Differential equation of the circuit is: $v_{S}(t)-Ri-L\frac{di}{dt} - V_{R} = 0$ This is a first-order linear non-homogeneous DE. We have two "inputs" to the equation, one is a constant - $V_{R}$ - and the other is sinusoidal - $v_{S}$ . Since the equation is linear, we can solve separately for each input and then superpose solutions to get the solution to our two-input equation. These inputs are very common, so I will just write out the final solution without derivation: $i(t) = \underbrace{Ce^{-\frac{R}{L}t}}_{\text{hom. part}} ~+~\underbrace{-\frac{V_{R}}{R}}_{\text{const. input}} ~+~\underbrace{\frac{V_{S}}{\left | Z \right |}\sin{(\omega t - \phi)}}_{\text{sinusoidal input}}$ where $\left | Z \right | = \sqrt{R^{2}+\omega^{2}L^{2}}$ and $\phi = \arctan{\frac{\omega L}{R}}$ . Constant C is determined from initial condition $i(t = 0) = 0$ which is implied since any amount of current will produce a magnetic field inside the inductor, contrary to what was said in the question.
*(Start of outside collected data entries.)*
Lemma texts_added options records keys : options_hold options records -> NoDup keys -> forall t, NoDup (map fst t) ->
  exists t', add_texts options keys t = Ok t' /\ NoDup (map fst t') /\
    (forall name, name ∈ map fst t' <-> name ∈ map fst t \/ exists k, k ∈ keys /\ name ∈ map fst (records k)) /\
    forall name k, value_at t' name k =
      match (if bool_decide (k ∈ keys) then own (records k) name else None) with
      | Some v => Some v
      | None => value_at t name k
      end.
Proof.
  intros Ho. induction keys as [|k keys IH]; intros Hn t Ht.
  - exists t. split; [done|]. split; [done|]. split.
    + intros name. split; [by left|]. intros [?|(? & ?%not_elem_of_nil & _)]; done.
    + intros name k. by rewrite bool_decide_false by apply not_elem_of_nil.
  - apply list.NoDup_cons in Hn as [Hk Hn]. destruct (Ho k) as [Hp [Hmn Hmp]].
    assert (Hprices : Forall (fun e => is_price e.2 = true) (records k)) by (eapply list.Forall_impl; [exact Hmp|]; by intros e []).
    destruct (members_added k (records k) Hprices Hmn t Ht) as (t1 & Ha1 & Hd1 & Hk1 & Hg1).
    destruct (IH Hn t1 Hd1) as (t2 & Ha2 & Hd2 & Hk2 & Hg2). exists t2.
    split; [cbn [add_texts]; by rewrite Hp; cbn [from_json]; rewrite Ha1|]. split; [done|]. split.
    + intros name. rewrite Hk2, Hk1. setoid_rewrite elem_of_cons. split.
      * intros [[?|?]|(k' & ? & ?)]; [by left|right; eauto|right; eauto].
      * intros [?|(k' & [->|?] & ?)]; [by left; left|by left; right|right; eauto].
    + intros name k'. rewrite Hg2, Hg1. destruct (decide (k' = k)) as [->|Hne].
      * rewrite (bool_decide_false (k ∈ keys)), (bool_decide_true (k ∈ k :: keys)), (bool_decide_true (k = k)) by (done || left). done.
      * rewrite (bool_decide_false (k' = k)) by done.
        replace (bool_decide (k' ∈ k :: keys)) with (bool_decide (k' ∈ keys)) by (apply bool_decide_ext; rewrite elem_of_cons; tauto).
        done.
Qed.
(** [route.upstream_path] of a route, trimmed. *)
Definition getAdvancedCustomRouteUpstreamPath (route : jsvalue) : result property_error jsstr :=
  let! upstream_path := get_prop route "upstream_path" in
  call_trim (or_empty upstream_path).

Definition normalizeAdvancedCustomRouteModels (models : jsvalue) : result property_error (list jsstr) :=
  match models with
  | JArr l => let! trimmed := map_result call_trim l in Ok (List.filter truthy trimmed)
  | _ => Ok []
  end.

Definition normalized_auth (auth : jsvalue) : result property_error jsvalue :=
  let! type := get_prop auth "type" in
  let! name := get_prop auth "name" in
  let! value := get_prop auth "value" in
  Ok (obj [("type", type); ("name", or_empty name); ("value", or_empty value)]%string).

Definition normalizeAdvancedCustomRoute (route : jsvalue) : result property_error jsvalue :=
  let! incoming_path := get_prop route "incoming_path" in
  let! upstream_path := getAdvancedCustomRouteUpstreamPath route in
  let! converter := get_prop route "converter" in
  let! route_models := get_prop route "models" in
  let! models := normalizeAdvancedCustomRouteModels route_models in
  let! auth := get_prop route "auth" in
  let! auth_fields := (if value_truthy auth
                       then let! a := normalized_auth auth in Ok [("auth", a)]%string
                       else Ok []) in
  Ok (obj ([("incoming_path", or_empty incoming_path); ("upstream_path", JStr upstream_path);
            ("converter", or_value converter (str "none"))]%string
           ++ match models with [] => [] | _ => [("models", JArr (map JStr models))]%string end
           ++ auth_fields)).

(** The [advanced_routes] of a normalized configuration. *)
Definition normalized_routes (config : jsvalue) : result property_error (list jsvalue) :=
  let! routes := get_prop config "advanced_routes" in
  match routes with
  | JArr l => map_result normalizeAdvancedCustomRoute l
  | _ => Ok []
  end.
Once we determine C and plug in given values, we get: $\begin{aligned} i(t) &= \left(1+\frac{1}{\sqrt{2}} \right )e^{-120\pi t} + \sin{\left(120\pi t - \frac{\pi}{4}\right)} - 1 \\ \frac{di}{dt} &= 120\pi\left[-\left(1+\frac{1}{\sqrt{2}} \right )e^{-120\pi t}+\cos{\left(120\pi t - \frac{\pi}{4}\right)} \right ]\end{aligned}$ By numerical means we find that first time that time-derivative of the current is 0 is at $t\approx 0.001486$ and we find current $i \approx -0.248379$ .

I assumed that the starting polarity of AC source is the opposite of the DC source, but this should've been explicitly marked in the question. Also, in writing out DE I assumed the direction of the current to be clockwise.